Restate the records in full, keeping every word as it is.

#####

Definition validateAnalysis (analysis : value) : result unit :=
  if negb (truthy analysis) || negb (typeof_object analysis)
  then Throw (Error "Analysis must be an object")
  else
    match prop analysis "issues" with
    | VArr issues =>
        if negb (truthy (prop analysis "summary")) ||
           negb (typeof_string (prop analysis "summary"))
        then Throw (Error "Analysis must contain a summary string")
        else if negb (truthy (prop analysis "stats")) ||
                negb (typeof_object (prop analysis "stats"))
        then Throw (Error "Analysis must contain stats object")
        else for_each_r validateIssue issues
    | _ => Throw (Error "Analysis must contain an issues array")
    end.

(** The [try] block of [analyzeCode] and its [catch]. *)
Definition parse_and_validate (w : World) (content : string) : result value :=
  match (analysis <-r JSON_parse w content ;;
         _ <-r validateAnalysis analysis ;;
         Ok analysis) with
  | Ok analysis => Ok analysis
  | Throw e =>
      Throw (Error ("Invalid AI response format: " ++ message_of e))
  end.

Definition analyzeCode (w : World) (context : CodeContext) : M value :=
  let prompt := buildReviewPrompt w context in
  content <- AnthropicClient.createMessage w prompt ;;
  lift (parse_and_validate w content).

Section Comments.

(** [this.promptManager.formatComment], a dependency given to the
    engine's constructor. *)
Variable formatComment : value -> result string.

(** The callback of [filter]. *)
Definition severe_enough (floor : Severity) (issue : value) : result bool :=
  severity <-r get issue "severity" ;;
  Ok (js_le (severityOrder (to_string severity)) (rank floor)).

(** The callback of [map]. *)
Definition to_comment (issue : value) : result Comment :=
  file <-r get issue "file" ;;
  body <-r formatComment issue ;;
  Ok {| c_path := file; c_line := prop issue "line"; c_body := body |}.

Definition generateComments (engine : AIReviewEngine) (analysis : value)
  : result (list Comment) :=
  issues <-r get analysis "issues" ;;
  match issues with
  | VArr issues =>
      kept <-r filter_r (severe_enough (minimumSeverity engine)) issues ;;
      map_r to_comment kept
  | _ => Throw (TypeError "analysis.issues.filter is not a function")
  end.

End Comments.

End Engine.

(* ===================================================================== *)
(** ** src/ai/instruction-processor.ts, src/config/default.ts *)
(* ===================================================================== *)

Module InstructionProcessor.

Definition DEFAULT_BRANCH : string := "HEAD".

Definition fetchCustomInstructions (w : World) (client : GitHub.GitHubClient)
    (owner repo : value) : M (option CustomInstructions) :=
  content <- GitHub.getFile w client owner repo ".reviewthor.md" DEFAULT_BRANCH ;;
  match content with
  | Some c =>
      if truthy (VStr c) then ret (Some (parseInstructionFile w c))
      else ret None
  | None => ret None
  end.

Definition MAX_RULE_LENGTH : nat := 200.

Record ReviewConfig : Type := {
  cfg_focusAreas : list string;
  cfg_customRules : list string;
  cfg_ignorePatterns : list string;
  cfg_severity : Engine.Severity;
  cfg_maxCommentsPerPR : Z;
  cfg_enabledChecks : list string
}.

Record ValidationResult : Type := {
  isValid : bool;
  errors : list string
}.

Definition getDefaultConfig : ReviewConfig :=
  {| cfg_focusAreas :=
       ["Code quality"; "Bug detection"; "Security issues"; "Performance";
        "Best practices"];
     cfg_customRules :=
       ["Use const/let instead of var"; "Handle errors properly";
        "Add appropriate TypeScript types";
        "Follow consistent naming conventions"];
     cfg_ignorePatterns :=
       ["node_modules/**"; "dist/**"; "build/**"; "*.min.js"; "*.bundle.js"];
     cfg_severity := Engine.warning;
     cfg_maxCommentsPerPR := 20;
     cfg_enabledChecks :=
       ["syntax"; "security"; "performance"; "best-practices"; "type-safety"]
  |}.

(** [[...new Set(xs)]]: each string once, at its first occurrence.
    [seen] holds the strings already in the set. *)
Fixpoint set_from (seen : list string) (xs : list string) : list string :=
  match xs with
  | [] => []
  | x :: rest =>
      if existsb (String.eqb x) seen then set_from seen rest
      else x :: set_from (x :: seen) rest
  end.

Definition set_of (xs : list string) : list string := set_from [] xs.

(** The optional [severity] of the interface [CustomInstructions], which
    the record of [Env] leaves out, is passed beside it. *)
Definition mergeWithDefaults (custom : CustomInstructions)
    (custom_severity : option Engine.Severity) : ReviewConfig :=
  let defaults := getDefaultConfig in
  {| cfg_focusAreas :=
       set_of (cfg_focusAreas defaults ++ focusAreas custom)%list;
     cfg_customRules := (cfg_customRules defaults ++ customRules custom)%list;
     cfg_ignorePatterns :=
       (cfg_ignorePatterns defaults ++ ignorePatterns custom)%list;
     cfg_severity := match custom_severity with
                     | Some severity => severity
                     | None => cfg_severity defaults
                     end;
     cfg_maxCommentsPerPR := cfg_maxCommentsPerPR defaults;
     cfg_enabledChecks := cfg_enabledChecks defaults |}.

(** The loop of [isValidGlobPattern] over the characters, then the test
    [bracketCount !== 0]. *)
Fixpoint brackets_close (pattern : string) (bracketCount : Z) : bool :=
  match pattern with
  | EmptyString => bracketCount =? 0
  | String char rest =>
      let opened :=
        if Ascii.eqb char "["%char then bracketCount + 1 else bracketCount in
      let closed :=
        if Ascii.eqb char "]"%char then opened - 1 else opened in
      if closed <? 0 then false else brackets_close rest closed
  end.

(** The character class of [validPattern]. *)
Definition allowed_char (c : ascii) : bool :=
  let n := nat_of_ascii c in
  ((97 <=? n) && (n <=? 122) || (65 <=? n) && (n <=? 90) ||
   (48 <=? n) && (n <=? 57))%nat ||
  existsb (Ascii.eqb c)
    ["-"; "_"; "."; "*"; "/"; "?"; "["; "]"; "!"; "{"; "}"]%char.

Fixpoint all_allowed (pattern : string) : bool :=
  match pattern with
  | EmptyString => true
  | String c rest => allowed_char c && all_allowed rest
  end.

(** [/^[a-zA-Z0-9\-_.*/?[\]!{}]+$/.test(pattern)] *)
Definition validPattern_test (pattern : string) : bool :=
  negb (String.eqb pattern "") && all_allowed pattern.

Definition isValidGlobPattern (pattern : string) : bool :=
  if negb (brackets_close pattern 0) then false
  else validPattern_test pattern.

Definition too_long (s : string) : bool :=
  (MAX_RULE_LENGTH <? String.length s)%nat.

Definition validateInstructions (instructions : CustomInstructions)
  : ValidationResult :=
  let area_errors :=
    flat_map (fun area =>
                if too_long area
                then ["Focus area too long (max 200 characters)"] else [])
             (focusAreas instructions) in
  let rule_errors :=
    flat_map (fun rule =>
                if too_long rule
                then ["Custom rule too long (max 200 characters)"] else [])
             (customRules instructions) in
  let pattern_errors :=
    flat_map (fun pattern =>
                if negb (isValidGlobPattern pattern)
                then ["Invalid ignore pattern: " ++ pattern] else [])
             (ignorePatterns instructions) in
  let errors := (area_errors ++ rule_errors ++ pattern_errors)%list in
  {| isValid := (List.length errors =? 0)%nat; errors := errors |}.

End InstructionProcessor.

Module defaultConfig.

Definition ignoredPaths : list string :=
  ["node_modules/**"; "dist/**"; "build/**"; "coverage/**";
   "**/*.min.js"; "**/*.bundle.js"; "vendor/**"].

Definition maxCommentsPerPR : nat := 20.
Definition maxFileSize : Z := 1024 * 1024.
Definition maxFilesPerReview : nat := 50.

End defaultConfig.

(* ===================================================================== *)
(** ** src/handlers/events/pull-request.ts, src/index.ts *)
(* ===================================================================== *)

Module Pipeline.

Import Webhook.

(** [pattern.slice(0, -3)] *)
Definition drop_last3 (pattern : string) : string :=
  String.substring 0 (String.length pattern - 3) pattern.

#####

■ **Your response**:
Definition validateAnalysis (analysis : value) : result unit :=
  if negb (truthy analysis) || negb (typeof_object analysis)
  then Throw (Error "Analysis must be an object")
  else
    match prop analysis "issues" with
    | VArr issues =>
        if negb (truthy (prop analysis "summary")) ||
           negb (typeof_string (prop analysis "summary"))
        then Throw (Error "Analysis must contain a summary string")
        else if negb (truthy (prop analysis "stats")) ||
                negb (typeof_object (prop analysis "stats"))
        then Throw (Error "Analysis must contain stats object")
        else for_each_r validateIssue issues
    | _ => Throw (Error "Analysis must contain an issues array")
    end.

(** The [try] block of [analyzeCode] and its [catch]. *)
Definition parse_and_validate (w : World) (content : string) : result value :=
  match (analysis <-r JSON_parse w content ;;
         _ <-r validateAnalysis analysis ;;
         Ok analysis) with
  | Ok analysis => Ok analysis
  | Throw e =>
      Throw (Error ("Invalid AI response format: " ++ message_of e))
  end.

Definition analyzeCode (w : World) (context : CodeContext) : M value :=
  let prompt := buildReviewPrompt w context in
  content <- AnthropicClient.createMessage w prompt ;;
  lift (parse_and_validate w content).

Section Comments.

(** [this.promptManager.formatComment], a dependency given to the
    engine's constructor. *)
Variable formatComment : value -> result string.

(** The callback of [filter]. *)
Definition severe_enough (floor : Severity) (issue : value) : result bool :=
  severity <-r get issue "severity" ;;
  Ok (js_le (severityOrder (to_string severity)) (rank floor)).

(** The callback of [map]. *)
Definition to_comment (issue : value) : result Comment :=
  file <-r get issue "file" ;;
  body <-r formatComment issue ;;
  Ok {| c_path := file; c_line := prop issue "line"; c_body := body |}.

Definition generateComments (engine : AIReviewEngine) (analysis : value)
  : result (list Comment) :=
  issues <-r get analysis "issues" ;;
  match issues with
  | VArr issues =>
      kept <-r filter_r (severe_enough (minimumSeverity engine)) issues ;;
      map_r to_comment kept
  | _ => Throw (TypeError "analysis.issues.filter is not a function")
  end.

End Comments.

End Engine.

(* ===================================================================== *)
(** ** src/ai/instruction-processor.ts, src/config/default.ts *)
(* ===================================================================== *)

Module InstructionProcessor.

Definition DEFAULT_BRANCH : string := "HEAD".

Definition fetchCustomInstructions (w : World) (client : GitHub.GitHubClient)
    (owner repo : value) : M (option CustomInstructions) :=
  content <- GitHub.getFile w client owner repo ".reviewthor.md" DEFAULT_BRANCH ;;
  match content with
  | Some c =>
      if truthy (VStr c) then ret (Some (parseInstructionFile w c))
      else ret None
  | None => ret None
  end.

Definition MAX_RULE_LENGTH : nat := 200.

Record ReviewConfig : Type := {
  cfg_focusAreas : list string;
  cfg_customRules : list string;
  cfg_ignorePatterns : list string;
  cfg_severity : Engine.Severity;
  cfg_maxCommentsPerPR : Z;
  cfg_enabledChecks : list string
}.

Record ValidationResult : Type := {
  isValid : bool;
  errors : list string
}.

Definition getDefaultConfig : ReviewConfig :=
  {| cfg_focusAreas :=
       ["Code quality"; "Bug detection"; "Security issues"; "Performance";
        "Best practices"];
     cfg_customRules :=
       ["Use const/let instead of var"; "Handle errors properly";
        "Add appropriate TypeScript types";
        "Follow consistent naming conventions"];
     cfg_ignorePatterns :=
       ["node_modules/**"; "dist/**"; "build/**"; "*.min.js"; "*.bundle.js"];
     cfg_severity := Engine.warning;
     cfg_maxCommentsPerPR := 20;
     cfg_enabledChecks :=
       ["syntax"; "security"; "performance"; "best-practices"; "type-safety"]
  |}.

(** [[...new Set(xs)]]: each string once, at its first occurrence.
    [seen] holds the strings already in the set. *)
Fixpoint set_from (seen : list string) (xs : list string) : list string :=
  match xs with
  | [] => []
  | x :: rest =>
      if existsb (String.eqb x) seen then set_from seen rest
      else x :: set_from (x :: seen) rest
  end.

Definition set_of (xs : list string) : list string := set_from [] xs.

(** The optional [severity] of the interface [CustomInstructions], which
    the record of [Env] leaves out, is passed beside it. *)
Definition mergeWithDefaults (custom : CustomInstructions)
    (custom_severity : option Engine.Severity) : ReviewConfig :=
  let defaults := getDefaultConfig in
  {| cfg_focusAreas :=
       set_of (cfg_focusAreas defaults ++ focusAreas custom)%list;
     cfg_customRules := (cfg_customRules defaults ++ customRules custom)%list;
     cfg_ignorePatterns :=
       (cfg_ignorePatterns defaults ++ ignorePatterns custom)%list;
     cfg_severity := match custom_severity with
                     | Some severity => severity
                     | None => cfg_severity defaults
                     end;
     cfg_maxCommentsPerPR := cfg_maxCommentsPerPR defaults;
     cfg_enabledChecks := cfg_enabledChecks defaults |}.

(** The loop of [isValidGlobPattern] over the characters, then the test
    [bracketCount !== 0]. *)
Fixpoint brackets_close (pattern : string) (bracketCount : Z) : bool :=
  match pattern with
  | EmptyString => bracketCount =? 0
  | String char rest =>
      let opened :=
        if Ascii.eqb char "["%char then bracketCount + 1 else bracketCount in
      let closed :=
        if Ascii.eqb char "]"%char then opened - 1 else opened in
      if closed <? 0 then false else brackets_close rest closed
  end.

(** The character class of [validPattern]. *)
Definition allowed_char (c : ascii) : bool :=
  let n := nat_of_ascii c in
  ((97 <=? n) && (n <=? 122) || (65 <=? n) && (n <=? 90) ||
   (48 <=? n) && (n <=? 57))%nat ||
  existsb (Ascii.eqb c)
    ["-"; "_"; "."; "*"; "/"; "?"; "["; "]"; "!"; "{"; "}"]%char.

Fixpoint all_allowed (pattern : string) : bool :=
  match pattern with
  | EmptyString => true
  | String c rest => allowed_char c && all_allowed rest
  end.

(** [/^[a-zA-Z0-9\-_.*/?[\]!{}]+$/.test(pattern)] *)
Definition validPattern_test (pattern : string) : bool :=
  negb (String.eqb pattern "") && all_allowed pattern.

Definition isValidGlobPattern (pattern : string) : bool :=
  if negb (brackets_close pattern 0) then false
  else validPattern_test pattern.

Definition too_long (s : string) : bool :=
  (MAX_RULE_LENGTH <? String.length s)%nat.

Definition validateInstructions (instructions : CustomInstructions)
  : ValidationResult :=
  let area_errors :=
    flat_map (fun area =>
                if too_long area
                then ["Focus area too long (max 200 characters)"] else [])
             (focusAreas instructions) in
  let rule_errors :=
    flat_map (fun rule =>
                if too_long rule
                then ["Custom rule too long (max 200 characters)"] else [])
             (customRules instructions) in
  let pattern_errors :=
    flat_map (fun pattern =>
                if negb (isValidGlobPattern pattern)
                then ["Invalid ignore pattern: " ++ pattern] else [])
             (ignorePatterns instructions) in
  let errors := (area_errors ++ rule_errors ++ pattern_errors)%list in
  {| isValid := (List.length errors =? 0)%nat; errors := errors |}.

End InstructionProcessor.

Module defaultConfig.

Definition ignoredPaths : list string :=
  ["node_modules/**"; "dist/**"; "build/**"; "coverage/**";
   "**/*.min.js"; "**/*.bundle.js"; "vendor/**"].

Definition maxCommentsPerPR : nat := 20.
Definition maxFileSize : Z := 1024 * 1024.
Definition maxFilesPerReview : nat := 50.

End defaultConfig.

(* ===================================================================== *)
(** ** src/handlers/events/pull-request.ts, src/index.ts *)
(* ===================================================================== *)

Module Pipeline.

Import Webhook.

(** [pattern.slice(0, -3)] *)
Definition drop_last3 (pattern : string) : string :=
  String.substring 0 (String.length pattern - 3) pattern.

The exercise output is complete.